Go to the line containing "times_upto t ops end." in the records below and print it and every following line exactly, on through the line containing "intros [Hnow Hinv] He.", then stop.

==== INFORMATION SHOWN

(* ===== verification/Ratelimiter.v ===== *)
(** * The handshake rate limiter

    src/internal/device/wireguard-go/ratelimiter/ratelimiter.go: a token bucket
    per source address and its garbage collector.  A call of [Allow] or [cleanup]
    is one step; times are nanoseconds.  The collector's ticker is the flag
    [ticking]: a message on [stopReset] starts it, an empty table stops it. *)

From S2P Require Import Prelude.

Definition packetsPerSecond : Z := 20.
Definition packetsBurstable : Z := 5.
Definition garbageCollectTime : Z := 1000000000.
Definition packetCost : Z := 1000000000 / packetsPerSecond.
Definition maxTokens : Z := packetCost * packetsBurstable.

(** [time.Time.Sub] saturates at the range of a Duration. *)
Definition time_Sub (t u : Z) : Z := Z.max (- 2 ^ 63) (Z.min (2 ^ 63 - 1) (t - u)).

Record RatelimiterEntry := { lastTime : Z; tokens : Z }.

Section Ratelimiter.
Context {Addr : Type} `{Countable Addr}.

Record Ratelimiter := { table : gmap Addr RatelimiterEntry; ticking : bool }.

Definition Init : Ratelimiter := {| table := ∅; ticking := false |}.

Definition cleanup (rate : Ratelimiter) (now : Z) : Ratelimiter * bool :=
  let t := filter (fun kv => ¬ garbageCollectTime < time_Sub now (lastTime kv.2)) (table rate) in
  let empty := bool_decide (size t = 0%nat) in
  ({| table := t; ticking := if empty then false else ticking rate |}, empty).

Definition Allow (rate : Ratelimiter) (ip : Addr) (now : Z) : Ratelimiter * bool :=
  match table rate !! ip with
  | None =>
      let entry := {| lastTime := now; tokens := maxTokens - packetCost |} in
      let t := <[ip := entry]> (table rate) in
      ({| table := t; ticking := if bool_decide (size t = 1%nat) then true else ticking rate |}, true)
  | Some entry =>
      let tok := i64 (tokens entry + time_Sub now (lastTime entry)) in
      let tok := if maxTokens <? tok then maxTokens else tok in
      if packetCost <? tok then
        ({| table := <[ip := {| lastTime := now; tokens := tok - packetCost |}]> (table rate);
            ticking := ticking rate |}, true)
      else
        ({| table := <[ip := {| lastTime := now; tokens := tok |}]> (table rate); ticking := ticking rate |}, false)
  end.

(** ** Histories *)

Inductive rl_op := RAllow (ip : Addr) (now : Z) | RCleanup (now : Z).
Definition op_time (o : rl_op) : Z := match o with RAllow _ t | RCleanup t => t end.

Definition rl_step (rate : Ratelimiter) (o : rl_op) : Ratelimiter * bool :=
  match o with RAllow ip now => Allow rate ip now | RCleanup now => ((cleanup rate now).1, false) end.
Definition rl_run (rate : Ratelimiter) (ops : list rl_op) : Ratelimiter :=
  foldl (fun r o => (rl_step r o).1) rate ops.
(** The answers of the [Allow] calls, with and without collection. *)
Fixpoint answers (rate : Ratelimiter) (ops : list rl_op) : list bool :=
  match ops with
  | [] => []
  | RAllow ip now :: ops => let '(rate', b) := Allow rate ip now in b :: answers rate' ops
  | RCleanup now :: ops => answers (cleanup rate now).1 ops
  end.
Definition is_allow (o : rl_op) : bool := match o with RAllow _ _ => true | RCleanup _ => false end.
(** How many packets of [ip] pass. *)
Fixpoint passed (ip : Addr) (rate : Ratelimiter) (ops : list rl_op) : Z :=
  match ops with
  | [] => 0
  | o :: ops =>
      let '(rate', b) := rl_step rate o in
      (match o with RAllow ip' _ => if decide (ip' = ip) then Z.b2z b else 0 | RCleanup _ => 0 end) + passed ip rate' ops
  end.

(** The clock does not run backwards, and a history is shorter than 146 years. *)
Fixpoint times_from (t : Z) (ops : list rl_op) : Prop :=
  match ops with [] => True | o :: ops => t ≤ op_time o < 2 ^ 62 ∧ times_from (op_time o) ops end.
Fixpoint times_upto (t : Z) (ops : list rl_op) : Prop :=
  match ops with [] => True | o :: ops => op_time o ≤ t ∧ times_upto t ops end.

(** ** Invariant and potential *)

Definition rl_inv (now : Z) (rate : Ratelimiter) : Prop :=
  0 ≤ now < 2 ^ 62 ∧
  ∀ ip e, table rate !! ip = Some e → 0 < tokens e ≤ maxTokens ∧ 0 ≤ lastTime e ≤ now.

(** The tokens an address has at a time. *)
Definition potential (rate : Ratelimiter) (ip : Addr) (now : Z) : Z :=
  match table rate !! ip with
  | None => maxTokens
  | Some e => Z.min maxTokens (tokens e + (now - lastTime e))
  end.

Lemma time_Sub_small t u : 0 ≤ t < 2 ^ 62 → 0 ≤ u < 2 ^ 62 → time_Sub t u = t - u.
Proof. unfold time_Sub. lia. Qed.

(** [Allow] spends from the potential. *)
Lemma Allow_some rate ip now e :
  rl_inv now rate → table rate !! ip = Some e →
  Allow rate ip now =
    let tok := potential rate ip now in
    if packetCost <? tok
    then ({| table := <[ip := {| lastTime := now; tokens := tok - packetCost |}]> (table rate); ticking := ticking rate |}, true)
    else ({| table := <[ip := {| lastTime := now; tokens := tok |}]> (table rate); ticking := ticking rate |}, false).
Proof.
  intros [Hnow Hinv] He. destruct (Hinv ip e He) as [Htok Hlast].
  unfold Allow, potential. rewrite He, time_Sub_small by lia.
  change maxTokens with 250000000 in *. rewrite swrap_small by lia.
  destruct (Z.ltb_spec 250000000 (tokens e + (now - lastTime e))); [rewrite Z.min_l by lia|rewrite Z.min_r by lia]; done.
Qed.

Lemma Allow_inv rate ip now : rl_inv now rate → rl_inv now (Allow rate ip now).1.
Proof.
  intros Hi. pose proof Hi as [Hnow Hinv]. split; [done|]. intros ip' e'. destruct (table rate !! ip) as [e|] eqn:He.
  - rewrite (Allow_some rate ip now e Hi He). pose proof (Hinv ip e He) as [Htok Hlast]. cbv zeta.
    assert (Hpot : 0 < potential rate ip now ≤ maxTokens).
    { unfold potential. rewrite He. change maxTokens with 250000000 in *. lia. }
    change packetCost with 50000000. destruct (Z.ltb_spec 50000000 (potential rate ip now)); simpl;
      intros [[_ <-]|[_ He']]%lookup_insert_Some; simpl; try (by apply Hinv in He'); lia.
  - unfold Allow. rewrite He. simpl. intros [[_ <-]|[_ He']]%lookup_insert_Some; simpl; [|by apply Hinv in He'].
    change packetCost with 50000000. change maxTokens with 250000000. lia.
Qed.
Lemma cleanup_lookup rate now ip :
  rl_inv now rate →
  table (cleanup rate now).1 !! ip =
    e ← table rate !! ip; if decide (garbageCollectTime < now - lastTime e) then None else Some e.
Proof.
  intros [Hnow Hinv]. apply option_eq. intros e. simpl. rewrite map_lookup_filter_Some. simpl.
  destruct (table rate !! ip) as [e'|] eqn:He; simpl; [|naive_solver].
  destruct (Hinv ip e' He) as [_ Hl]. split.
  - intros [[= <-] Hc]. rewrite time_Sub_small in Hc by lia. by rewrite decide_False.
  - case_decide as Hc; [done|]. intros [= <-]. rewrite time_Sub_small by lia. done.
Qed.
Lemma cleanup_inv rate now : rl_inv now rate → rl_inv now (cleanup rate now).1.
Proof.
  intros Hi. pose proof Hi as [Hnow Hinv]. split; [done|]. intros ip e. rewrite cleanup_lookup by done.
  destruct (table rate !! ip) as [e'|] eqn:He; simpl; [|done]. case_decide; [done|]. intros [= <-]. by apply (Hinv ip).
Qed.
Lemma rl_step_inv rate o : rl_inv (op_time o) rate → rl_inv (op_time o) (rl_step rate o).1.
Proof. destruct o; [apply Allow_inv|apply cleanup_inv]. Qed.
Lemma rl_inv_later now now' rate : rl_inv now rate → now ≤ now' < 2 ^ 62 → rl_inv now' rate.
Proof. intros [Hnow Hinv] ?. split; [lia|]. intros ip e He. destruct (Hinv ip e He). lia. Qed.

Lemma potential_later rate ip now now' :
  rl_inv now rate → now ≤ now' → potential rate ip now' ≤ potential rate ip now + (now' - now) ∧ 0 ≤ potential rate ip now.
Proof.
  intros [Hnow Hinv] Hle. unfold potential. destruct (table rate !! ip) as [e|] eqn:He; [|change maxTokens with 250000000; lia].
  destruct (Hinv ip e He). change maxTokens with 250000000 in *. lia.
Qed.

(** Collecting an entry does not change what its address may send. *)
Lemma cleanup_potential rate ip now : rl_inv now rate → potential (cleanup rate now).1 ip now = potential rate ip now.
Proof.
  intros Hi. unfold potential. rewrite cleanup_lookup by done. destruct (table rate !! ip) as [e|] eqn:He; simpl; [|done].
  case_decide as Hc; [|done]. destruct (proj2 Hi ip e He). change garbageCollectTime with 1000000000 in Hc.
  change maxTokens with 250000000 in *. lia.
Qed.
(** Neither does a packet of another address; its own costs [packetCost]. *)
Lemma Allow_potential rate ip ip' now :
  rl_inv now rate →
  potential (Allow rate ip now).1 ip' now =
    potential rate ip' now - if decide (ip = ip') then packetCost * Z.b2z (Allow rate ip now).2 else 0.
Proof.
  intros Hi. destruct (table rate !! ip) as [e|] eqn:He.
  - rewrite (Allow_some rate ip now e Hi He). destruct (proj2 Hi ip e He).
    set (tok := potential rate ip now). cbv zeta.
    assert (Hpot : tok ≤ maxTokens) by (subst tok; unfold potential; rewrite He; lia).
    change packetCost with 50000000.
    destruct (Z.ltb_spec 50000000 tok); simpl; unfold potential at 1; simpl; case_decide; subst;
      rewrite ?lookup_insert_eq, ?lookup_insert_ne by done; simpl.
    all: try (fold tok); try (change maxTokens with 250000000 in *; lia); unfold potential; lia.
  - unfold Allow. rewrite He. unfold potential. simpl. case_decide; subst.
    + rewrite lookup_insert_eq, He. simpl. change packetCost with 50000000. change maxTokens with 250000000. lia.
    + rewrite lookup_insert_ne by done. lia.
Qed.

(** The answer depends on the potential only, and the potential grows with time. *)
Lemma Allow_answer rate ip now : rl_inv now rate → (Allow rate ip now).2 = (packetCost <? potential rate ip now).
Proof.
  intros Hi. destruct (table rate !! ip) as [e|] eqn:He.
  - rewrite (Allow_some rate ip now e Hi He). cbv zeta. by destruct (packetCost <? potential rate ip now).
  - unfold Allow, potential. by rewrite He.
Qed.
Lemma potential_shift rate ip now now' :
  rl_inv now rate → now ≤ now' → potential rate ip now' = Z.min maxTokens (potential rate ip now + (now' - now)).
Proof.
  intros [_ Hinv] Hle. unfold potential. destruct (table rate !! ip) as [e|] eqn:He; [destruct (Hinv ip e He)|]; lia.
Qed.

Lemma passed_potential ip t1 ops rate now :
  rl_inv now rate → times_from now ops → times_upto t1 ops → now ≤ t1 →
  packetCost * passed ip rate ops ≤ potential rate ip now + (t1 - now).
Proof.
  revert rate now. induction ops as [|o ops IH]; intros rate now Hi Hfrom Hupto Ht1.
  { simpl. destruct (potential_later rate ip now t1 Hi Ht1). lia. }
  destruct Hfrom as [Ho Hfrom], Hupto as [Ho1 Hupto].
  pose proof (rl_inv_later now (op_time o) rate Hi ltac:(lia)) as Hi'.
  destruct (potential_later rate ip now (op_time o) Hi ltac:(lia)) as [Hpot _].
  pose proof (IH _ _ (rl_step_inv rate o Hi') Hfrom Hupto ltac:(lia)) as Hrest.
  assert (Hstep : potential (rl_step rate o).1 ip (op_time o) = potential rate ip (op_time o) -
    packetCost * match o with RAllow ip' _ => if decide (ip' = ip) then Z.b2z (rl_step rate o).2 else 0 | RCleanup _ => 0 end).
  { destruct o as [ip' t|t]; cbn [rl_step op_time fst snd]; [rewrite Allow_potential by done; case_decide; lia|].
    rewrite cleanup_potential by done. lia. }
  cbn [passed]. destruct (rl_step rate o) as [rate' b]. cbn [fst snd] in *. lia.
Qed.

Lemma answers_potential ops r r' now :
  rl_inv now r → rl_inv now r' → (∀ ip, potential r ip now = potential r' ip now) → times_from now ops →
  answers r ops = answers r' (List.filter is_allow ops).
Proof.
  revert r r' now. induction ops as [|o ops IH]; intros r r' now Hi Hi' Hpot Hfrom; [done|].
  destruct Hfrom as [Ho Hfrom].
  pose proof (rl_inv_later now (op_time o) r Hi ltac:(lia)) as Hi1.
  pose proof (rl_inv_later now (op_time o) r' Hi' ltac:(lia)) as Hi1'.
  assert (Hpot1 : ∀ ip, potential r ip (op_time o) = potential r' ip (op_time o)).
  { intros ip. by rewrite (potential_shift r ip now), (potential_shift r' ip now), Hpot by (done || lia). }
  destruct o as [ip t|t]; cbn [List.filter is_allow answers op_time] in *.
  - pose proof (Allow_answer r ip t Hi1) as Ha. pose proof (Allow_answer r' ip t Hi1') as Ha'.
    assert (Hn : ∀ ip', potential (Allow r ip t).1 ip' t = potential (Allow r' ip t).1 ip' t).
    { intros ip'. by rewrite !Allow_potential, Hpot1, Ha, Ha', Hpot1 by done. }
    pose proof (Allow_inv r ip t Hi1) as Hn1. pose proof (Allow_inv r' ip t Hi1') as Hn1'.
    destruct (Allow r ip t) as [r1 b], (Allow r' ip t) as [r1' b']. cbn [fst snd] in *.
    rewrite Ha, Ha', Hpot1. f_equal. by apply (IH r1 r1' t).
  - apply (IH _ _ t); [by apply cleanup_inv|done| |done]. intros ip. by rewrite cleanup_potential.
Qed.

Lemma rl_inv_Init : rl_inv 0 Init.
Proof. split; [lia|]. intros ip e. simpl. by rewrite lookup_empty. Qed.
Lemma rl_run_inv ops rate now :
  rl_inv now rate → times_from now ops → ∃ now', rl_inv now' (rl_run rate ops) ∧ (∀ t, times_upto t ops → now ≤ t → now' ≤ t).
Proof.
  revert rate now. induction ops as [|o ops IH]; intros rate now Hi Hfrom; [by exists now|].
  destruct Hfrom as [Ho Hfrom]. pose proof (rl_step_inv rate o (rl_inv_later now (op_time o) rate Hi ltac:(lia))) as Hi'.
  destruct (IH _ _ Hi' Hfrom) as (now' & Hn & Hle). exists now'. split; [done|].
  intros t [Hot Hup] _. by apply Hle.
Qed.

(** The collector runs while there is something to collect. *)
Lemma rl_step_ticking rate o :
  (table rate ≠ ∅ → ticking rate = true) → table (rl_step rate o).1 ≠ ∅ → ticking (rl_step rate o).1 = true.
Proof.
  intros Ht. destruct o as [ip t|t]; cbn [rl_step].
  - unfold Allow. destruct (table rate !! ip) as [e|] eqn:He.
    + assert (table rate ≠ ∅) by (intros E; by rewrite E, lookup_empty in He).
      destruct (packetCost <? _); simpl; auto.
    + simpl. intros _. case_bool_decide as Hs; [done|]. apply Ht. intros E. apply Hs.
      rewrite E, map_size_insert_None by apply lookup_empty. by rewrite map_size_empty.
  - simpl. case_bool_decide as Hs; [by apply map_size_empty_iff in Hs|]. intros _. apply Ht. intros E. apply Hs.
    rewrite E, map_filter_empty. apply map_size_empty.
Qed.
End Ratelimiter.
Arguments rl_op Addr : clear implicits.


(** Garbage collection is unobservable: the answers of a history are those of
    the same history without its collections. *)
Theorem ratelimiter_cleanup_transparent {Addr} `{Countable Addr} (ops : list (rl_op Addr)) :
  times_from 0 ops → answers Init ops = answers Init (List.filter is_allow ops).
Proof. intros. by apply (answers_potential ops Init Init 0); [apply rl_inv_Init|apply rl_inv_Init|done|]. Qed.

Module RatelimiterDemo.
Definition ms : Z := 1000000.
Definition burst : list (rl_op nat) := (fun i => RAllow 7%nat (i * ms)) <$> [0; 1; 2; 3; 4; 5; 6].
Definition later : list (rl_op nat) :=
  [RAllow 7%nat (100 * ms); RAllow 8%nat (110 * ms); RCleanup (2000 * ms); RAllow 7%nat (2000 * ms)].
End RatelimiterDemo.

Lemma ratelimiter_cleanup_transparent_witness :
  answers Init (RatelimiterDemo.burst ++ RatelimiterDemo.later) = [true; true; true; true; true; false; false; true; true; true] ∧
  answers Init (RatelimiterDemo.burst ++ RatelimiterDemo.later) =
    answers Init (List.filter is_allow (RatelimiterDemo.burst ++ RatelimiterDemo.later)).
Proof.
  split; [vm_refl|]. apply ratelimiter_cleanup_transparent. vm_compute. repeat split; congruence.
Defined.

========

**RESULT OF THE TASK:**
  match ops with [] => True | o :: ops => op_time o ≤ t ∧ times_upto t ops end.

(** ** Invariant and potential *)

Definition rl_inv (now : Z) (rate : Ratelimiter) : Prop :=
  0 ≤ now < 2 ^ 62 ∧
  ∀ ip e, table rate !! ip = Some e → 0 < tokens e ≤ maxTokens ∧ 0 ≤ lastTime e ≤ now.

(** The tokens an address has at a time. *)
Definition potential (rate : Ratelimiter) (ip : Addr) (now : Z) : Z :=
  match table rate !! ip with
  | None => maxTokens
  | Some e => Z.min maxTokens (tokens e + (now - lastTime e))
  end.

Lemma time_Sub_small t u : 0 ≤ t < 2 ^ 62 → 0 ≤ u < 2 ^ 62 → time_Sub t u = t - u.
Proof. unfold time_Sub. lia. Qed.

(** [Allow] spends from the potential. *)
Lemma Allow_some rate ip now e :
  rl_inv now rate → table rate !! ip = Some e →
  Allow rate ip now =
    let tok := potential rate ip now in
    if packetCost <? tok
    then ({| table := <[ip := {| lastTime := now; tokens := tok - packetCost |}]> (table rate); ticking := ticking rate |}, true)
    else ({| table := <[ip := {| lastTime := now; tokens := tok |}]> (table rate); ticking := ticking rate |}, false).
Proof.
  intros [Hnow Hinv] He. destruct (Hinv ip e He) as [Htok Hlast].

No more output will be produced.